» **Entries provided**
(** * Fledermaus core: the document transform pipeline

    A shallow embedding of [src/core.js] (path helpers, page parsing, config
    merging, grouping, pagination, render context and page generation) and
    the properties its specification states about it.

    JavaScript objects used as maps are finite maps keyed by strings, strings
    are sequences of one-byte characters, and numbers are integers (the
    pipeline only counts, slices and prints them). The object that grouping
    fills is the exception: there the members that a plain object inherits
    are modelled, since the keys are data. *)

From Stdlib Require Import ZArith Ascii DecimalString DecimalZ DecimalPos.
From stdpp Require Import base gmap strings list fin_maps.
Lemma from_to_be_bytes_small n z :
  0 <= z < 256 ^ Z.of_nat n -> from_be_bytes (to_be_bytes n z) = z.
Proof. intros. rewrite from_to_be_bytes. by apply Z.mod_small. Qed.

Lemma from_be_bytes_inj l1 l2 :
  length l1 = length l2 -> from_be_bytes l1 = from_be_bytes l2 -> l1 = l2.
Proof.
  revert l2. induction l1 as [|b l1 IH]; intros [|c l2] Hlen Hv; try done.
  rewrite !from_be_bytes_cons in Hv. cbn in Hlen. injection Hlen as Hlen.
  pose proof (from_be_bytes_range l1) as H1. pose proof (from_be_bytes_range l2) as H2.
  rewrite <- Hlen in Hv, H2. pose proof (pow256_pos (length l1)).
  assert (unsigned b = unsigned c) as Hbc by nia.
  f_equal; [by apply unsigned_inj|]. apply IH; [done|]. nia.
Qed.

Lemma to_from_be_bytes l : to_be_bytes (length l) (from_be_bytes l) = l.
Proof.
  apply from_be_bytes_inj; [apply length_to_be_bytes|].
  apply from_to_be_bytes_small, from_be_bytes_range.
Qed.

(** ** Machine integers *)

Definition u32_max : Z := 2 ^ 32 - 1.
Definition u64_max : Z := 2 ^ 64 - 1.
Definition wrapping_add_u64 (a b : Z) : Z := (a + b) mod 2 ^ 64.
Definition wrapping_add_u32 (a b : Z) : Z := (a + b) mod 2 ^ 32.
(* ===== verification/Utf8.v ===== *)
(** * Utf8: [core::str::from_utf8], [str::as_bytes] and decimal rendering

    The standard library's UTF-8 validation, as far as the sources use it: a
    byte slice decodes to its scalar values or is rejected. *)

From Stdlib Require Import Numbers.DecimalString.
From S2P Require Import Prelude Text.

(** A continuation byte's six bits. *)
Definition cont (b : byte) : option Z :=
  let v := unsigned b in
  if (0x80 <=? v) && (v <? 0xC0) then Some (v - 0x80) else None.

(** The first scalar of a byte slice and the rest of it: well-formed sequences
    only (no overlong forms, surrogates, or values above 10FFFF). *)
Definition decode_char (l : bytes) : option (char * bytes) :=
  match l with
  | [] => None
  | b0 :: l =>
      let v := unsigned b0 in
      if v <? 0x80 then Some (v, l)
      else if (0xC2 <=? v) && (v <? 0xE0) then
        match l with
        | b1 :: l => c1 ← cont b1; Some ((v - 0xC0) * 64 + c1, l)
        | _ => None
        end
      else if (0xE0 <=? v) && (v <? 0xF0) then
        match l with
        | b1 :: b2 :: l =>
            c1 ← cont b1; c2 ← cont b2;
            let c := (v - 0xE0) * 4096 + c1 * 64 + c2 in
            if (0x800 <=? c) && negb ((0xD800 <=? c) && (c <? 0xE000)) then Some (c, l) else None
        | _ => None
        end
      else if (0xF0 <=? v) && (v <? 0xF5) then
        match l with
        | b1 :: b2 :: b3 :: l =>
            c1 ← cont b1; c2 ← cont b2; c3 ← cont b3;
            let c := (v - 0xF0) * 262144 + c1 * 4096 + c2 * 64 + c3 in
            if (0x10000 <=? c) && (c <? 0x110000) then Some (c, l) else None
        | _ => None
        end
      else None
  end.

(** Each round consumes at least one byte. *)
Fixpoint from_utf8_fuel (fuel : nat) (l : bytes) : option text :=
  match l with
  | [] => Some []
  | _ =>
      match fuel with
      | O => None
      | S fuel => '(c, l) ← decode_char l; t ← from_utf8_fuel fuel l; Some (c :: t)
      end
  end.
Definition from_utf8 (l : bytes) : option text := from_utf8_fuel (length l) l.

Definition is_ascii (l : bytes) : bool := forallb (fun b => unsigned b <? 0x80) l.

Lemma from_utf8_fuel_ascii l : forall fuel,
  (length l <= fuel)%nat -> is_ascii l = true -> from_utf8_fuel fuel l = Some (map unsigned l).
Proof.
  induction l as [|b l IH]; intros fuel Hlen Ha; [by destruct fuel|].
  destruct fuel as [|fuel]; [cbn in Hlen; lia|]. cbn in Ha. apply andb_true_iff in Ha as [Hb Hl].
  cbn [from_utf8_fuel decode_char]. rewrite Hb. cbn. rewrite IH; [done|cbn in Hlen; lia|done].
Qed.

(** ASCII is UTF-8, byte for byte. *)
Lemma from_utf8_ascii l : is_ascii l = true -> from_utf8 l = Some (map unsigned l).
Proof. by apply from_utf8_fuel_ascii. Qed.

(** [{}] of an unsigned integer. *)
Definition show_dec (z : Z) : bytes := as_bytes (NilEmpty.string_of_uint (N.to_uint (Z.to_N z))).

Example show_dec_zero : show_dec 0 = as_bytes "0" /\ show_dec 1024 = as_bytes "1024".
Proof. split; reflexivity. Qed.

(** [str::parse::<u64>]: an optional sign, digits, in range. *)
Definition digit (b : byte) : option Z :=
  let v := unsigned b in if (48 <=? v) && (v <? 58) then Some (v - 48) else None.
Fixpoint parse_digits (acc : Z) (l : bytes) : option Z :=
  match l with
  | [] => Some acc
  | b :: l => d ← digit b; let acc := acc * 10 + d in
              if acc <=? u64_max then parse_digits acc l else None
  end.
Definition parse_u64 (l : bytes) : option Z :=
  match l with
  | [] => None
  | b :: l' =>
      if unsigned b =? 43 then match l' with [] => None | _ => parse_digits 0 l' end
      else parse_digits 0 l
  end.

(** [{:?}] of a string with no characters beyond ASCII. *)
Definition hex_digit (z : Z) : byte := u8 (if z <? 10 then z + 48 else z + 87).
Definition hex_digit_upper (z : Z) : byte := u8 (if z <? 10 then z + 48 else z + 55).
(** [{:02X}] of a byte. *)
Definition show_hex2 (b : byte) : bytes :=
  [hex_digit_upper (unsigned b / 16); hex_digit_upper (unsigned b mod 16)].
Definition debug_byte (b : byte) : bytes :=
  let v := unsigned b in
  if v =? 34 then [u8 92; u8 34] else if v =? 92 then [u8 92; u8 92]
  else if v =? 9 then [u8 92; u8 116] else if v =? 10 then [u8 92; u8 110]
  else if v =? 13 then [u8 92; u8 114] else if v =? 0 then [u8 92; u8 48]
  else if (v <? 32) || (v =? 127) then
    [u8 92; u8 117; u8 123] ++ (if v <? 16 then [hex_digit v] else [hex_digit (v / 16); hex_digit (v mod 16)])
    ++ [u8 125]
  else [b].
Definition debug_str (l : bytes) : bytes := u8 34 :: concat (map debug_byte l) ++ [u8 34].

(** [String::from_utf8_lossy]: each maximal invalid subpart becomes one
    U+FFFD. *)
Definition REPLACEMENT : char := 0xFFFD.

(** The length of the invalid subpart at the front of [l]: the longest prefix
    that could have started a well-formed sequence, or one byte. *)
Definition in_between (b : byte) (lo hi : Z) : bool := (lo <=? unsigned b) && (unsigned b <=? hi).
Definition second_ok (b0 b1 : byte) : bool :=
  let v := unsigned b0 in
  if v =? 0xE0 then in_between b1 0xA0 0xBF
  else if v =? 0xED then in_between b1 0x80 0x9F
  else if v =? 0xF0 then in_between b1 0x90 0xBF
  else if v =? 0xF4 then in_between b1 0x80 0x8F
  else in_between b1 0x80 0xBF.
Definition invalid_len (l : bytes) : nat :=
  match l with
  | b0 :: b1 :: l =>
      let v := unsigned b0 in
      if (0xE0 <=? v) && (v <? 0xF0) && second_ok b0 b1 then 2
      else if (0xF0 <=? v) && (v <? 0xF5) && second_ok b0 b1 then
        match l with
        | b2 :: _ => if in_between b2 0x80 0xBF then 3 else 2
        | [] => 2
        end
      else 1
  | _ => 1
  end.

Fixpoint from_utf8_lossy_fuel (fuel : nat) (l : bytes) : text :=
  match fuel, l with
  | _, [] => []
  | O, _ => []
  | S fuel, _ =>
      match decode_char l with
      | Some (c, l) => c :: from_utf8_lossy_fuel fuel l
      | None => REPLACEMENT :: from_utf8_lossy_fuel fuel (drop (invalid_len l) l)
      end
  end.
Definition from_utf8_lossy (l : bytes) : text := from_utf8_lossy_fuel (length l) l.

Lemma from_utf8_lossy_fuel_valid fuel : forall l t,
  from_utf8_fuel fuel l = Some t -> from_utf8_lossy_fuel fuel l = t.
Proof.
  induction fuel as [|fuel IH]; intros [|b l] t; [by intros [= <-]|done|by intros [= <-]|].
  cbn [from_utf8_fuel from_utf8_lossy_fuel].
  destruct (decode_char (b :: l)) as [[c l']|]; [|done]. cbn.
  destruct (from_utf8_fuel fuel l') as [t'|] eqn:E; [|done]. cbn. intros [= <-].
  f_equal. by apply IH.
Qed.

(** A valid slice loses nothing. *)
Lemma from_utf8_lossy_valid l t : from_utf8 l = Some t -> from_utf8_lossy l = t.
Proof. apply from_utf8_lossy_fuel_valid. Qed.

» **Activity**
Everything from the first line of the material through the line containing "fills is the" is to be printed exactly; lines after that are to be left out.

» **Task solution**
(** * Fledermaus core: the document transform pipeline

    A shallow embedding of [src/core.js] (path helpers, page parsing, config
    merging, grouping, pagination, render context and page generation) and
    the properties its specification states about it.

    JavaScript objects used as maps are finite maps keyed by strings, strings
    are sequences of one-byte characters, and numbers are integers (the
    pipeline only counts, slices and prints them). The object that grouping
    fills is the exception: there the members that a plain object inherits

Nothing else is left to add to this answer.